Real time - it should update my chat screen in real time
Scalable - able to handle 1 billion users chatting
Reliable - we dont want to lose any chats that we have sent before
Available - we will aim for high availability 5 9s is 5 minutes per year down time
Consistency - it's ok for messages to be sent later but not more than 250ms, we can reorder them in client later
Fault tolerant - should be able to chat if some databases go down or if we get logged out

Capacity estimation

1 billion DAU - assume they're all chatting, average 10 message per day

10B messages ~ 10e9 msgs / 86e3 s ~ (10/86)e6 ~ 0.86e6 ~ 86e4 ~ 860e3 ~ 860K TPS

50e3 websockets per server ~ 10e9 users ~ 1/5 e6 ~ 20e3 ~ 20k servers

10e9 per day ~ 1KB per message ~ 10e9KB ~ 10e6MB ~ 10e3 GB ~ 10 TB per day

300 TB per month ~ 3600 TB per year ~ 3.6 PT per year ~ 10 years is 36 PT

for messages alone 100 petabytes if theres redundancy

metadata = 1e9 users ~ 1KB metadata ~ 10TB metadata

indexing:

1e9 users ~ 8B ~ 8e9B ~ 8e6KB ~ 8e3MB ~ 8GB for user index

messages ~ 10e9 * 365 * 10 ~ 4e2 * 10e9 * 10y * 8B ~ 4e4 * 10e9 * 8B ~ 32e4 * 10e9 ~ 320 e13B

320e3GB ~ 320TB alone to index the messages

1 PB to be generous

~ 1 exabyte can handle the system from our calculations

~ 2 exa if we want to be safe

API design

SendMessage
Params:
api_key
user_id
otheruser_id
content
timestamp
Response
OK 200
Generic error
GetStatus
Params:
api_key
user_id
other_user_id - array
timestamp
Response
ok 2xx - json body response [{ friendid: online }]
GetChats
Params:
api_key
user_id
timestamp
Response
ok 2xx
json body: [{{ id: friendid1, info:{ status: "online"}, preview: "lorem"}]
SearchChats
Params
ap_key
user_id
search_terms
timestamp
Response
ok 2xx
json body: [ {[{[ id: friendid1, info:{ status: "online"}, messageid: '1231s', preview: "lorem"}, ]
Error codes that these may return:
4xx errors we have to care about:
timeout
subcodes:
15xx server true, client false
14xx client timeout, couldn't reach server
rate limited
message too big
not authenticated (forbidden, etc)
5xx server issues

Database design

We will use a relational DB for user metadata.

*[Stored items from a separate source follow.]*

(* ===== verification/ConnectionLog.v ===== *)
(** * Lines of the remote-connections log ([src/remote_connections.rs])

    Parsing a line of Steam's connection log, the document it becomes, and the
    identifier it gets, with the peer's id and name replaced by pseudonyms or
    left out.  Calendar and time zone are arguments. *)
From Stdlib Require Import Ascii.
From S2P Require Import Prelude Sha256 Float64 EsModel Json FileSystem GameScan Session.

(** ** Fields *)

(** The slices of a line; of the two that are redacted, also where they are. *)
Record ParsedFields := {
  pf_timestamp : string;
  pf_peer_id : string;
  pf_peer_id_start : nat;
  pf_peer_name : string;
  pf_peer_name_start : nat;
  pf_transition : string;
  pf_via : option string;
}.

(** [line.get(1..end)] of the text before [end]: [None] unless the first
    character is one byte. *)
Definition after_first_byte (before : string) : option string :=
  match before with
  | EmptyString => None
  | String _ rest =>
      match rest with
      | String c _ => if is_continuation c then None else Some rest
      | EmptyString => Some rest
      end
  end.

Definition CLIENT_MARK : string := "] Client ".

(** The transition and the transport, after the peer. *)
Definition transition_of (rest : string) : option (string * option string) :=
  match split_once " via " rest with
  | Some (transition, via) => if is_empty via then None else Some (transition, Some via)
  | None =>
      let transition := match split_once ":" rest with Some (t, _) => t | None => rest end in
      Some (trim_end transition, None)
  end.

Definition parse_fields (line : string) : option ParsedFields :=
  let! (before, rest) := split_once CLIENT_MARK line in
  let! timestamp := after_first_byte before in
  let! (peer_id, rest) := split_once " (" rest in
  if is_empty peer_id || negb (all_bytes is_ascii_digit peer_id) then None
  else
    let peer_id_start := (String.length before + String.length CLIENT_MARK)%nat in
    let! (peer_name, rest) := split_once ") " rest in
    let! (transition, via) := transition_of rest in
    if String.eqb transition "connected" || String.eqb transition "disconnected" then
      Some {| pf_timestamp := timestamp; pf_peer_id := peer_id; pf_peer_id_start := peer_id_start;
              pf_peer_name := peer_name; pf_peer_name_start := peer_id_start + String.length peer_id + 2;
              pf_transition := transition; pf_via := via |}
    else None.

(** ** Identity *)

Definition PEER_ID_DOMAIN : bytes := bytes_of ("rigsignal.peer.id" +:+ str1 "000"%char).
Definition PEER_NAME_DOMAIN : bytes := bytes_of ("rigsignal.peer.name" +:+ str1 "000"%char).
Definition REDACTED : string := "[peer-redacted]".
Definition UNPARSEABLE : string := "[unparseable-remote-connections-line]".

(** The peer's id and name as the line's identity sees them. *)
Definition peer_marks (peer_key : option bytes) (p : ParsedFields) : string * string :=
  match peer_key with
  | Some key => (peer_pseudonym key PEER_ID_DOMAIN (bytes_of (pf_peer_id p)),
                 peer_pseudonym key PEER_NAME_DOMAIN (bytes_of (pf_peer_name p)))
  | None => (REDACTED, REDACTED)
  end.

Definition identity_line_source (raw : string) (peer_key : option bytes) : string :=
  let line := from_utf8_lossy raw in
  match parse_fields line with
  | None => UNPARSEABLE
  | Some p =>
      let peer_id_end := (pf_peer_id_start p + String.length (pf_peer_id p))%nat in
      let peer_name_end := (pf_peer_name_start p + String.length (pf_peer_name p))%nat in
      let (peer_id, peer_name) := peer_marks peer_key p in
      take_bytes (pf_peer_id_start p) line +:+ peer_id
      +:+ take_bytes (pf_peer_name_start p - peer_id_end) (drop_bytes peer_id_end line) +:+ peer_name
      +:+ drop_bytes peer_name_end line
  end.
(** Each tick sees the content the previous one saw, or more. *)
Fixpoint grows (text : string) (ticks : list Tick) : Prop :=
  match ticks with
  | [] => True
  | k :: rest => sees_growth text (tick_envs k 0%nat) (tick_text k) ∧ grows (tick_text k) rest
  end.
Definition last_text (text : string) (ticks : list Tick) : string := unwrap_or (tick_text <$> last ticks) text.

(** A tailer whose checkpoint, in memory and on disk, is the start. *)
Definition starts (text : string) (w : TailWorld) : Prop :=
  configured (tailer w) ∧ start ≤ slen text ∧ inflight (tailer w) = None ∧ seen w = [] ∧ no_link process_id dir (disk w)
  ∧ ∃ st c, tl_state (tailer w) = Some st ∧ ts_dev st = dev ∧ ts_ino st = ino ∧ ts_offset st = start
      ∧ disk w !! state_path t0 = Some (File c) ∧ decode c = Some st.

Lemma starts_inv text w : starts text w → tail_inv text [] [] w.
Proof.
  intros (Hconf & Hs & Hidle & Hseen & Hlink & st & c & Hst & Hd & Hi & Ho & Hf & Hdec).
  assert (Hlines : holds_lines text []) by (split_and!; [done|constructor|by eexists]).
  assert (Hreach : ts_offset st = reach []) by (unfold reach; change (slen (text_of [])) with 0; lia).
  assert (Hcov : covered text [] st) by (split_and!; [done..|]; by exists []).
  split; [done..|by exists st|]. rewrite Hseen. repeat constructor; [done|]. by exists c, st.
Qed.

Lemma last_text_cons text k rest : last_text text (k :: rest) = last_text (tick_text k) rest.
Proof. unfold last_text. rewrite last_cons. by destruct (last rest). Qed.

Lemma run_ticks_inv ticks text lines acc w :
  tail_inv text lines acc w → grows text ticks →
  let (w', accepted) := run_ticks ticks w in ∃ lines', tail_inv (last_text text ticks) lines' (acc ++ accepted) w'.
Proof.
  revert text lines acc w. induction ticks as [|k rest IH]; intros text lines acc w Hinv Hg; cbn [run_ticks].
  { exists lines. by rewrite app_nil_r. }
  destruct Hg as [Hg Hrest].
  pose proof (tick_step to_string (tick_send k) (tick_envs k) (tick_fuel k) (tick_ack k) (tick_session k)
                text lines acc w _ Hinv Hg) as Htick.
  destruct (tail_tick _ _ _ _ _ _ _ _ _ _ w) as [w1 r]. destruct Htick as (events & lines1 & -> & Hinv1 & _).
  specialize (IH _ _ _ _ Hinv1 Hrest). destruct (run_ticks rest w1) as [w2 later].
  rewrite last_text_cons, app_assoc. exact IH.
Qed.

(** C5: As long as the log only grows, whatever fails in reading, sending or
    writing the checkpoint, the batches accepted tick after tick are together
    the recognised lines from the start, each once and in the order of the log;
    and at every point a crash could leave the checkpoint file at, it holds a
    position up to which every recognised line has been accepted. *)
Theorem tailer_exactly_once ticks text w :
  starts text w → grows text ticks →
  let (w', accepted) := run_ticks ticks w in
  let text' := last_text text ticks in
  (∃ lines, holds_lines text' lines ∧ accepted = ids lines)
  ∧ ∀ fs, fs ∈ disk w' :: seen w' →
      ∃ c st, fs !! state_path t0 = Some (File c) ∧ decode c = Some st ∧ covered text' accepted st.
Proof.
  intros Hs Hg. pose proof (run_ticks_inv ticks text [] [] w (starts_inv _ _ Hs) Hg) as Hrun.
  destruct (run_ticks ticks w) as [w' accepted]. destruct Hrun as [lines [_ Hlines Hacc _ Hdisk]].
  split; [by exists lines|]. intros fs Hfs. rewrite Forall_forall in Hdisk. by destruct (Hdisk fs Hfs).
Qed.

(** ** Catching up *)

Lemma complete_lines_app l rest : Forall (λ l, has_nl l = false) l → complete_lines (text_of l +:+ rest) = l ++ complete_lines rest.
Proof.
  intros Hl. unfold complete_lines. induction Hl as [|x l Hx _ IH]; [done|].
  rewrite text_of_cons, <-str_app_assoc. change (String nl (text_of l) +:+ rest) with (String nl (text_of l +:+ rest)).
  rewrite split_char_at by done. pose proof (split_char_nonempty nl (text_of l +:+ rest)) as Hne.
  cbn [app]. rewrite <-IH. by destruct (split_char nl (text_of l +:+ rest)).
Qed.

Lemma complete_lines_first s l ls : complete_lines s = l :: ls → ∃ rest, s = l +:+ String nl rest ∧ has_nl l = false.
Proof.
  revert l ls. unfold complete_lines. induction s as [|c s IH]; intros l ls; cbn [split_char]; [done|].
  pose proof (split_char_nonempty nl s) as Hne. destruct (Ascii.eqb_spec c nl) as [->|Hc].
  - destruct (split_char nl s) as [|x xs] eqn:E; [done|].
    change (removelast (EmptyString :: x :: xs)) with (EmptyString :: removelast (x :: xs)). intros [= <- <-]. by exists s.
  - destruct (split_char nl s) as [|x [|y ys]]; [done..|].
    change (removelast (String c x :: y :: ys)) with (String c x :: removelast (y :: ys)). intros [= <- _].
    destruct (IH x (removelast (y :: ys)) eq_refl) as (rest & -> & Hx). exists rest. split; [done|].
    unfold has_nl in *. cbn [any_byte]. rewrite Hx. by destruct (Ascii.eqb_spec c nl).
Qed.

(** A tick that sees the whole log and in which nothing fails. *)
Definition attentive (text : string) (k : Tick) : Prop :=
  let env := tick_envs k 0%nat in
  stat_log (te_glance env) = Ok (Some {| lf_dev := dev; lf_ino := ino; lf_len := slen text |})
  ∧ open_log (te_glance env) (log_path t0) = Ok text ∧ (READ_BUFFER ≤ read_most (te_glance env))%nat
  ∧ tick_fuel k ≠ 0%nat ∧ (∀ site, fails (te_faults env) site = false) ∧ (∀ site, fails (tick_ack k) site = false)
  ∧ delivers to_string (tick_send k).
(** What follows a preflight. *)
Definition probe (p : Preflight) (deadline : Z) : Step T ClassifiedProbe :=
  let g := generation p in
  step root := ask "/" deadline RootInfo g None None in
  match root_uuid from_slice string_from_slice root with
  | None => finish (failure Compatibility RootInfo (Some g) None None)
  | Some observed =>
      if match affinity p with Expected expected => negb (String.eqb expected observed) | Pending => false end then
        finish (failure Destination RootInfo (Some g) (Some observed) None)
      else
        let pending := match affinity p with Pending => true | Expected _ => false end in
        step template := ask TEMPLATE_PATH deadline TemplateRead g (Some observed) None in
        match template_set from_slice string_from_slice template with
        | None => finish (failure Compatibility TemplateRead (Some g) (Some observed) None)
        | Some (digest, member) =>
            if negb member then finish (failure Compatibility TemplateRead (Some g) (Some observed) (Some digest))
            else
              step mapping := ask MAPPING_PATH deadline MappingRead g (Some observed) (Some digest) in
              if negb (is_json_object from_slice string_from_slice mapping) then
                finish (failure Compatibility MappingRead (Some g) (Some observed) (Some digest))
              else go_on (success pending g observed digest)
        end
  end.

(** [now]: the clock when the transport is prepared, in seconds. *)
Definition run_check `{Environment} (args : CheckArgs) (now : Z) (t : T) : T * ClassifiedProbe :=
  match preflight args with
  | Err _ => (t, local_failure)
  | Ok p =>
      let (t, prepared) := prepare p t in
      match prepared with
      | Err _ => (t, local_failure)
      | Ok _ =>
          let (t, r) := probe p (now + CHECK_SECONDS) t in
          (t, match r with Ok report => report | Err report => report end)
      end
  end.
End check.
Lemma probe_success p deadline t t' report :
  probe from_slice string_from_slice p deadline t = (t', Ok report) ↔
  ∃ observed digest, answers p deadline t t' observed digest
                     ∧ report = success (is_pending (affinity p)) (generation p) observed digest.
Proof.
  unfold probe, step_bind at 1, ask at 1. destruct (exchange "/" deadline t) as [t1 r1] eqn:E1. split.
  - destruct (classify_http r1 _ _ _ _) as [b1|] eqn:C1; [|done]. apply classify_Ok in C1 as ->.
    destruct (root_uuid b1) as [observed|] eqn:Hu; [|done].
    destruct (match affinity p with Expected _ => _ | Pending => _ end) eqn:Ha; [done|].
    unfold step_bind at 1, ask at 1. destruct (exchange TEMPLATE_PATH deadline t1) as [t2 r2] eqn:E2.
    destruct (classify_http r2 _ _ _ _) as [b2|] eqn:C2; [|done]. apply classify_Ok in C2 as ->.
    destruct (template_set b2) as [[digest member]|] eqn:Ht; [|done]. destruct member; [|done]. cbn [negb].
    unfold step_bind at 1, ask at 1. destruct (exchange MAPPING_PATH deadline t2) as [t3 r3] eqn:E3.
    destruct (classify_http r3 _ _ _ _) as [b3|] eqn:C3; [|done]. apply classify_Ok in C3 as ->.
    destruct (is_json_object b3) eqn:Hm; [|done]. cbn [negb]. intros [= <- <-]. exists observed, digest. split; [|done].
    split.
    + exists t1, b1. split_and!; [done..|]. exists t2, b2. split_and!; [done..|]. by exists b3.
    + destruct (affinity p) as [expected|]; [|done]. apply negb_false_iff, String.eqb_eq in Ha. exact Ha.
  - intros (observed & digest & [(t1' & b1 & E1' & Hu & t2 & b2 & E2 & Ht & b3 & E3 & Hm) Ha] & ->).
    rewrite E1 in E1'. injection E1' as -> ->.
    destruct (classify_http (accepted b1) _ _ _ _) as [b|] eqn:C1;
      [|by rewrite (proj2 (classify_Ok (accepted b1) RootInfo (generation p) None None b1) eq_refl) in C1].
    apply classify_Ok in C1. injection C1 as <-. rewrite Hu.
    assert ((match affinity p with Expected expected => negb (String.eqb expected observed) | Pending => false end) = false) as ->.
    { destruct (affinity p) as [expected|]; [|done]. simpl in Ha. subst expected. by rewrite String.eqb_refl. }
    unfold step_bind at 1, ask at 1. rewrite E2, (proj2 (classify_Ok _ _ _ _ _ b2)), Ht by done. cbn [negb].
    unfold step_bind, ask. rewrite E3, (proj2 (classify_Ok _ _ _ _ _ b3)), Hm by done. done.
Qed.

(** How much a failure knows, by the stage it happened at. *)
Inductive knows : FailedStage → option string → option string → Prop :=
| knows_nothing : knows RootInfo None None
| knows_cluster u : parse_cluster_uuid u = Some u → knows RootInfo (Some u) None
| knows_cluster_still u : parse_cluster_uuid u = Some u → knows TemplateRead (Some u) None
| knows_versions u d frame : parse_cluster_uuid u = Some u → d = hs_sha256_hex frame → knows TemplateRead (Some u) (Some d)
| knows_all u d frame : parse_cluster_uuid u = Some u → d = hs_sha256_hex frame → knows MappingRead (Some u) (Some d).

Lemma root_uuid_parsed body u : root_uuid body = Some u → parse_cluster_uuid u = Some u.
Proof.
  unfold HandshakeJson.root_uuid. destruct (checked_json_stage _ _ _ _); [|done]. destruct (as_object j); [|done].
  destruct (json_get "cluster_uuid" j0); [|done]. destruct (as_str j1) as [v|]; [|done].
  unfold parse_cluster_uuid. destruct (_ && _) eqn:E; [|done]. intros [= <-]. by rewrite E.
Qed.
Lemma template_set_digest body d m : template_set body = Some (d, m) → ∃ frame, d = hs_sha256_hex frame.
Proof.
  unfold HandshakeJson.template_set. destruct (checked_json_stage _ _ _ _); [|done]. destruct (template_versions j); [|done].
  intros (_ & -> & _)%accepted_set_Some. by eexists.
Qed.

(** The failure is this one, with what is known at its stage. *)
Ltac known := split; [done|]; split; [by econstructor|]; first [assumption | by split_and!].

Lemma probe_failure p deadline t t' report :
  probe from_slice string_from_slice p deadline t = (t', Err report) →
  ∃ why stage observed digest,
    report = failure why stage (Some (generation p)) observed digest
    ∧ knows stage observed digest ∧ why ≠ IsReady ∧ why ≠ IsPending ∧ why ≠ LocalConfig.
Proof.
  unfold probe, step_bind at 1, ask at 1. destruct (exchange "/" deadline t) as [t1 r1].
  destruct (classify_http r1 _ _ _ _) as [b1|] eqn:C1.
  2: { intros [= <- <-]. apply classify_Err in C1 as (why & -> & Hw). exists why, RootInfo, None, None; known. }
  destruct (root_uuid b1) as [u|] eqn:Hu.
  2: { intros [= <- <-]. exists Compatibility, RootInfo, None, None; known. }
  apply root_uuid_parsed in Hu. destruct (match affinity p with Expected _ => _ | Pending => _ end).
  { intros [= <- <-]. exists Destination, RootInfo, (Some u), None; known. }
  unfold step_bind at 1, ask at 1. destruct (exchange TEMPLATE_PATH deadline t1) as [t2 r2].
  destruct (classify_http r2 _ _ _ _) as [b2|] eqn:C2.
  2: { intros [= <- <-]. apply classify_Err in C2 as (why & -> & Hw). exists why, TemplateRead, (Some u), None; known. }
  destruct (template_set b2) as [[d member]|] eqn:Ht.
  2: { intros [= <- <-]. exists Compatibility, TemplateRead, (Some u), None; known. }
  apply template_set_digest in Ht as [frame Hd]. destruct member; cbn [negb].
  2: { intros [= <- <-]. exists Compatibility, TemplateRead, (Some u), (Some d); known. }
  unfold step_bind at 1, ask at 1. destruct (exchange MAPPING_PATH deadline t2) as [t3 r3].
  destruct (classify_http r3 _ _ _ _) as [b3|] eqn:C3.
  2: { intros [= <- <-]. apply classify_Err in C3 as (why & -> & Hw). exists why, MappingRead, (Some u), (Some d); known. }
  destruct (is_json_object b3); cbn [negb]; [done|].
  intros [= <- <-]. exists Compatibility, MappingRead, (Some u), (Some d); known.
Qed.

(** C9: The handshake succeeds exactly if the inputs resolve, the transport can
    be prepared, and the three requests, made in this order on one deadline, are
    answered with 200 and a readable body: a cluster that is the expected one, if
    one is expected, versions that include the agent's own, and a mapping. *)
Theorem handshake_succeeds_iff args now t t' report :
  run_check from_slice string_from_slice args now t = (t', report) ∧ probe_outcome report ≠ Probe.Failed ↔
  ∃ p t0 observed digest,
    preflight args = Ok p ∧ prepare p t = (t0, Ok tt) ∧ answers p (now + CHECK_SECONDS) t0 t' observed digest
    ∧ report = success (is_pending (affinity p)) (generation p) observed digest.
Proof.
  unfold run_check. destruct (preflight args) as [p|].
  2: { split; [by intros [[= <- <-] ?]|by intros (? & ? & ? & ? & ? & _)]. }
  destruct (prepare p t) as [t0 [[]|]] eqn:Ep.
  2: { split; [by intros [[= <- <-] ?]|]. intros (? & ? & ? & ? & [= <-] & Hp & _). by rewrite Ep in Hp. }
  destruct (probe from_slice string_from_slice p (now + CHECK_SECONDS) t0) as [t1 r] eqn:Er. split.
  - intros [[= <- <-] Ho]. exists p, t0. destruct r as [r|r].
    + apply probe_success in Er as (observed & digest & Ha & ->). exists observed, digest. by split_and!.
    + by apply probe_failure in Er as (? & ? & ? & ? & -> & _).
  - intros (p' & t0' & observed & digest & [= <-] & Hp & Ha & ->). rewrite Ep in Hp. injection Hp as <-.
    assert (Hs := proj2 (probe_success p (now + CHECK_SECONDS) t0 t' _) (ex_intro _ observed (ex_intro _ digest (conj Ha eq_refl)))).
    rewrite Er in Hs. injection Hs as -> ->. split; [done|]. unfold success. simpl. by destruct (is_pending _).
Qed.

(** What every report is. *)
Record closed_report (args : CheckArgs) (r : ClassifiedProbe) : Prop := {
  cr_versions : probe_schema_version r = 1 ∧ diagnosis_schema_version r = DIAGNOSIS_SCHEMA_VERSION;
  cr_stage : failed_stage r = NoStage ↔ probe_outcome r ≠ Probe.Failed;
  cr_exit : (exit_code r = 0 ↔ probe_outcome r = Probe.Ready) ∧ (exit_code r = 10 ↔ probe_outcome r = Probe.PendingEnrollment);
  cr_local : (exit_code r = 11 ↔ failed_stage r = Local) ∧ (failed_stage r = Local → r = local_failure);
  cr_generation : failed_stage r ≠ Local →
    ∃ p, preflight args = Ok p ∧ target_generation r = Some (show_generation (generation p));
  cr_observed : ∀ u, observed_cluster_uuid r = Some u → parse_cluster_uuid u = Some u;
  cr_digest : ∀ d, accepted_set_digest r = Some d → is_Some (observed_cluster_uuid r) ∧ ∃ frame, d = hs_sha256_hex frame;
}.

(** C35: Every report is closed: next to its fixed words it shows only the
    requested generation, a well-formed cluster id and a digest, none of them
    before the inputs have resolved; and its exit status tells success, a
    pending enrollment and a local failure from everything else. *)
Theorem every_report_closed args now t : closed_report args (snd (run_check from_slice string_from_slice args now t)).
Proof.
  assert (Hlocal : closed_report args local_failure) by (split; done).
  unfold run_check. destruct (preflight args) as [p|] eqn:Epre; [|done]. destruct (prepare p t) as [t0 [[]|]]; [|done].
  destruct (probe _ _ p _ t0) as [t1 [r|r]] eqn:Er; cbn [snd].
  - apply probe_success in Er as (u & d & [(t2 & b & _ & Hu & t3 & b' & _ & Ht & _) _] & ->).
    apply root_uuid_parsed in Hu. apply template_set_digest in Ht as [frame Hd].
    unfold success. split; cbn; try (by destruct (is_pending (affinity p))).
    + exists p. done.
    + by intros v [= <-].
    + intros v [= <-]. split; [done|by exists frame].
  - apply probe_failure in Er as (why & stage & observed & digest & -> & Hk & Hw1 & Hw2 & Hw3).
    unfold failure. split; cbn.
    + done.
    + by destruct Hk.
    + unfold exit_code. cbn. by destruct why.
    + unfold exit_code. cbn. split; [|by destruct Hk]. by destruct Hk, why.
    + intros _. exists p. done.
    + destruct Hk; intros v Hv; by simplify_eq.
    + destruct Hk; intros v Hv; simplify_eq; (split; [done|by eexists]).
Qed.
End check.

(** ** Requests *)

(** A transport that records the paths it is asked for. *)
#[local] Instance recording `{Parsers} (T : Type) `{!Transport T} : Transport (T * list string) := {|
  prepare p s := let (t, r) := prepare p (fst s) in ((t, snd s), r);
  exchange path deadline s := let (t, r) := exchange path deadline (fst s) in ((t, snd s ++ [path]), r)
|}.

Definition requests_of (stage : FailedStage) : nat :=
  match stage with Local => 0 | RootInfo => 1 | TemplateRead => 2 | MappingRead | NoStage => 3 end.

Section requests.
Context `{Parsers} {T : Type} `{!Transport T} `{!Environment}.
Context (from_slice : string → option json) (string_from_slice : string → option string).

We will use a Nosql DB to store messages.

UserDB

columns
createdAt
userId
userName
email
password (hashed and encrypted)
location
primary key: userId
we can use that as partition key as well

Messages

columns
createdAt
fromId - foreign key
toId - foreign key
content
isRead
partition key should be createdAt
secondary is fromId_toId

Presence

In a fast KV db we can have these information:
userId_state: away, online, offline
userId_lastSeen: date

UserServerDB

In a fast KV db we store information on which server a user is connected to
user_id : server1
this way we can figure out where to send the incoming message to
when server1 gets the message it figures out which websocket the user is connected to
server1 then sends the message over the websocket to the user

High-level design

Please refer to the HLD

Request flows

Please refer to the HLD

Detailed component design

Dig deeper into 2-3 components and explain in detail how they work. For example, how well does each component scale? Any relevant algorithm or data structure you like to use for a component? Also you could draw a diagram using the diagramming tool to enhance your design...

Message Storage

When a message comes in from one user to be sent to another user, we will save this message in our system for posterity
What we do first is put this message in a distributed message queue so that we can decouple our chat service from the job of storing this message
we will choose Kafka for our queue
We will have a bunch of workers/servers that listen to the queue and save the message to the database
The message cluster db is responsible for figuring out where to save this message within the cluster
this db is a cassandra cluster that is running a few nodes
cassandra does consistent hashing built in so it is highly available and is able to handle a large number of writes
the partition is determined by the id_otherId info which also has another sortkey of createdAt

Sending a Message

We will use websockets to send and receive messages between users
when a user comes online they will do a handshake and will be assigned to a server where they will establish a websocket connection to
this pairing is saved in the UserServerDB so that when a message is received and is meant for the user, the ChatService will know which service to forward the message to
to scale sending a message we should do a fanout technique
send the message to a queue, then workers will be picking it up and send it to the proper server that the target user belongs to

Trade offs/Tech choices

choice for queue

we are choosing kafka for the queue
we will be doing a pull based approach for our system
this is so we can effectively decouple the systems from each other
we are not doing a push based approach since we let the workers pull messages whenever they are available

choice for db

we are using cassandra for our message db
this is because cassandra can handle a large amount of writes due to how it is implemented
it is implemented using an LSM tree with a Write-Ahead-Log based approach
cassandra can also be deployed in a distributed manner easily
since it uses a consistent hashing approach, it is highly available and very reliable

choice for websockets

we choose websockets over long polling or short polling
this is so that we can have real time updates on the client side
the other choices were short polling, long polling, SSE.
SSE not really a good choice for us since its a one way communication
short polling will create too much traffic
long polling is the 2nd best choice
each time we request is a new request
long polling is older tech, more devices can be supported
low tech, can handle slower connection
sockets win over them since it utilizes less resources to keep the connection open (long polling needs to re-establish connection every time we check for new data)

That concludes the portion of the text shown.